Prompt. The answer must consist of every line in the data that contains "From".

(Collected data)
>>>

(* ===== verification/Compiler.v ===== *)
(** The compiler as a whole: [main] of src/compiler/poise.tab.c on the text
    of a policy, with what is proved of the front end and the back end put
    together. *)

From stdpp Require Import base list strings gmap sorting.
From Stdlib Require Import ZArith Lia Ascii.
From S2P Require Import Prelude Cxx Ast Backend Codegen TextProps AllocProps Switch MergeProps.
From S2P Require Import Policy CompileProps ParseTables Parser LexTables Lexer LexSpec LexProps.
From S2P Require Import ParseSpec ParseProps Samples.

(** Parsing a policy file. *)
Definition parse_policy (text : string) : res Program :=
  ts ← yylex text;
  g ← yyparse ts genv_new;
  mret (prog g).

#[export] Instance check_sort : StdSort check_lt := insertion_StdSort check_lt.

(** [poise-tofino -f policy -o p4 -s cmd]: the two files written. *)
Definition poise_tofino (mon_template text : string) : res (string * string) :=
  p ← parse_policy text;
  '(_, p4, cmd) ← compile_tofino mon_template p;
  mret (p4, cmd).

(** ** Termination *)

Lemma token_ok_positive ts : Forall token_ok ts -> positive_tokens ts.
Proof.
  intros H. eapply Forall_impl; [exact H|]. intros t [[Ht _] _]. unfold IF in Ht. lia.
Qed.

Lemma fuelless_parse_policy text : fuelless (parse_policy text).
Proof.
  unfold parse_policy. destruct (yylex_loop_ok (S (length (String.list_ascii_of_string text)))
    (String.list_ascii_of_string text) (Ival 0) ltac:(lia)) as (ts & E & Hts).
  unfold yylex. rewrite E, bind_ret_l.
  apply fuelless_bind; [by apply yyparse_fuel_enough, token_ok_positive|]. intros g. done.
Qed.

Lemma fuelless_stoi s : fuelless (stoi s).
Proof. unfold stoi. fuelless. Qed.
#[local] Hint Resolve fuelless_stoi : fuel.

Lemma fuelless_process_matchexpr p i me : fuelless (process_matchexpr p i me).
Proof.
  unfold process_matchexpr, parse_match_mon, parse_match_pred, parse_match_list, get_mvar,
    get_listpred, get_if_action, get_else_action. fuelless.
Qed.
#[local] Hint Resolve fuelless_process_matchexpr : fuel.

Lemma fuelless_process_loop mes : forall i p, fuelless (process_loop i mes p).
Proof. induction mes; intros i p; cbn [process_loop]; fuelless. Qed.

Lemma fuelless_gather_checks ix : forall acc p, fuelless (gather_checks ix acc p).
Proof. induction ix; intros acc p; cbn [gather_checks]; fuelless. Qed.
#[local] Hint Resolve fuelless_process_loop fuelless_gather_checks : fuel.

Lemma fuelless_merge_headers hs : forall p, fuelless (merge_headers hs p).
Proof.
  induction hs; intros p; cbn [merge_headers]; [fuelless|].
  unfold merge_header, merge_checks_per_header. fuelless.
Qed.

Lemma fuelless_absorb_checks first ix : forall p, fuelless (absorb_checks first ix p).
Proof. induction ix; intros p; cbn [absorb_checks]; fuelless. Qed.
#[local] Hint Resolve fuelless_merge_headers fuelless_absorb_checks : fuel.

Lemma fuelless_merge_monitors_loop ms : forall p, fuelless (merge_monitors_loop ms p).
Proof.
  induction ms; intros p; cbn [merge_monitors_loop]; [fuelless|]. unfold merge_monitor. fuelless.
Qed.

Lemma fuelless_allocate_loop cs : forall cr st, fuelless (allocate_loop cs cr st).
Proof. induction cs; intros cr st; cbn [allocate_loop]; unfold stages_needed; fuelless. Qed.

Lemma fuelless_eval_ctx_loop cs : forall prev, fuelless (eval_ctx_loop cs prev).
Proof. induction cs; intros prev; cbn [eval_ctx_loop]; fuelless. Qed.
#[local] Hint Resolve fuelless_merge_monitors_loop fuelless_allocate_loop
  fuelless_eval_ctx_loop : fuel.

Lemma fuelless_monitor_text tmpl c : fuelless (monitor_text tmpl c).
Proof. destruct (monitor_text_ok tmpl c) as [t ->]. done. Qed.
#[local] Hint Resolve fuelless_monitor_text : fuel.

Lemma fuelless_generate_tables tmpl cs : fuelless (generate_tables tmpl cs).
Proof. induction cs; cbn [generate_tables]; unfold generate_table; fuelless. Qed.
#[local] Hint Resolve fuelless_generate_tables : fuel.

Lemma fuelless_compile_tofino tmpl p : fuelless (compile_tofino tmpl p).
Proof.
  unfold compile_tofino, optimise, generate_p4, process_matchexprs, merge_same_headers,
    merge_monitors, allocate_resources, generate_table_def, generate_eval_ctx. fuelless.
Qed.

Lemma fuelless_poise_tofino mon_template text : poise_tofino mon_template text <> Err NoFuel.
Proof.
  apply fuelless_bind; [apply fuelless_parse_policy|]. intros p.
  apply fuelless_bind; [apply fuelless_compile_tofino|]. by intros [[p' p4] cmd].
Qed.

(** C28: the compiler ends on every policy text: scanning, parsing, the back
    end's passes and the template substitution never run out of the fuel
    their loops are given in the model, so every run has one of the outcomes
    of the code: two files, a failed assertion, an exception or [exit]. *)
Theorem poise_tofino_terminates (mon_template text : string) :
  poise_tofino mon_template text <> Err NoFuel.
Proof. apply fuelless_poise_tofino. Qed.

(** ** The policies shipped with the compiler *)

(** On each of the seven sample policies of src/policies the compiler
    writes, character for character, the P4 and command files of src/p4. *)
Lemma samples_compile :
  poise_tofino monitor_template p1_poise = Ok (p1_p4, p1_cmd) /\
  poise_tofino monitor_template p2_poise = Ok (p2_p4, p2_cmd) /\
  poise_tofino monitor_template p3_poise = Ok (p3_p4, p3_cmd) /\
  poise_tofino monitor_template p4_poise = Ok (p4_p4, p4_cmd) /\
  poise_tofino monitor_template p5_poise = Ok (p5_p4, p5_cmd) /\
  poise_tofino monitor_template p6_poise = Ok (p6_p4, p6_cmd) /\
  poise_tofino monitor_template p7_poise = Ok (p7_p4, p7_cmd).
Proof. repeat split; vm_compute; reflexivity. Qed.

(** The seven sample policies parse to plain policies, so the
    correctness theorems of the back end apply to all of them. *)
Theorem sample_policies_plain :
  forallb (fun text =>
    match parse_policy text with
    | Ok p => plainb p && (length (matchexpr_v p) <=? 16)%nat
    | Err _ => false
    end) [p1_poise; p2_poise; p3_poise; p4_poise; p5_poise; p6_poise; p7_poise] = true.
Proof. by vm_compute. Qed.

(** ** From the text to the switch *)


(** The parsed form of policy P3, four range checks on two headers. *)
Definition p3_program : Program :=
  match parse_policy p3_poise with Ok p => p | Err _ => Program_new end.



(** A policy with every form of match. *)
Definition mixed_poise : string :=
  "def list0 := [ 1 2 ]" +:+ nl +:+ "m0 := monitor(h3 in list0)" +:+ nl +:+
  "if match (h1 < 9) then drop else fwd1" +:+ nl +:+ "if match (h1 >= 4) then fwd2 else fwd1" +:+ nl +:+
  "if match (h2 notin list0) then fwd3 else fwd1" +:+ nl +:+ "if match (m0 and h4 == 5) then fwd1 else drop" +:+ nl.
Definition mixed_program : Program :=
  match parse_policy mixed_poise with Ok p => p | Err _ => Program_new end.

<<<

Task result.
From stdpp Require Import base list strings gmap sorting.
From Stdlib Require Import ZArith Lia Ascii.
From S2P Require Import Prelude Cxx Ast Backend Codegen TextProps AllocProps Switch MergeProps.
From S2P Require Import Policy CompileProps ParseTables Parser LexTables Lexer LexSpec LexProps.
From S2P Require Import ParseSpec ParseProps Samples.
(** ** From the text to the switch *)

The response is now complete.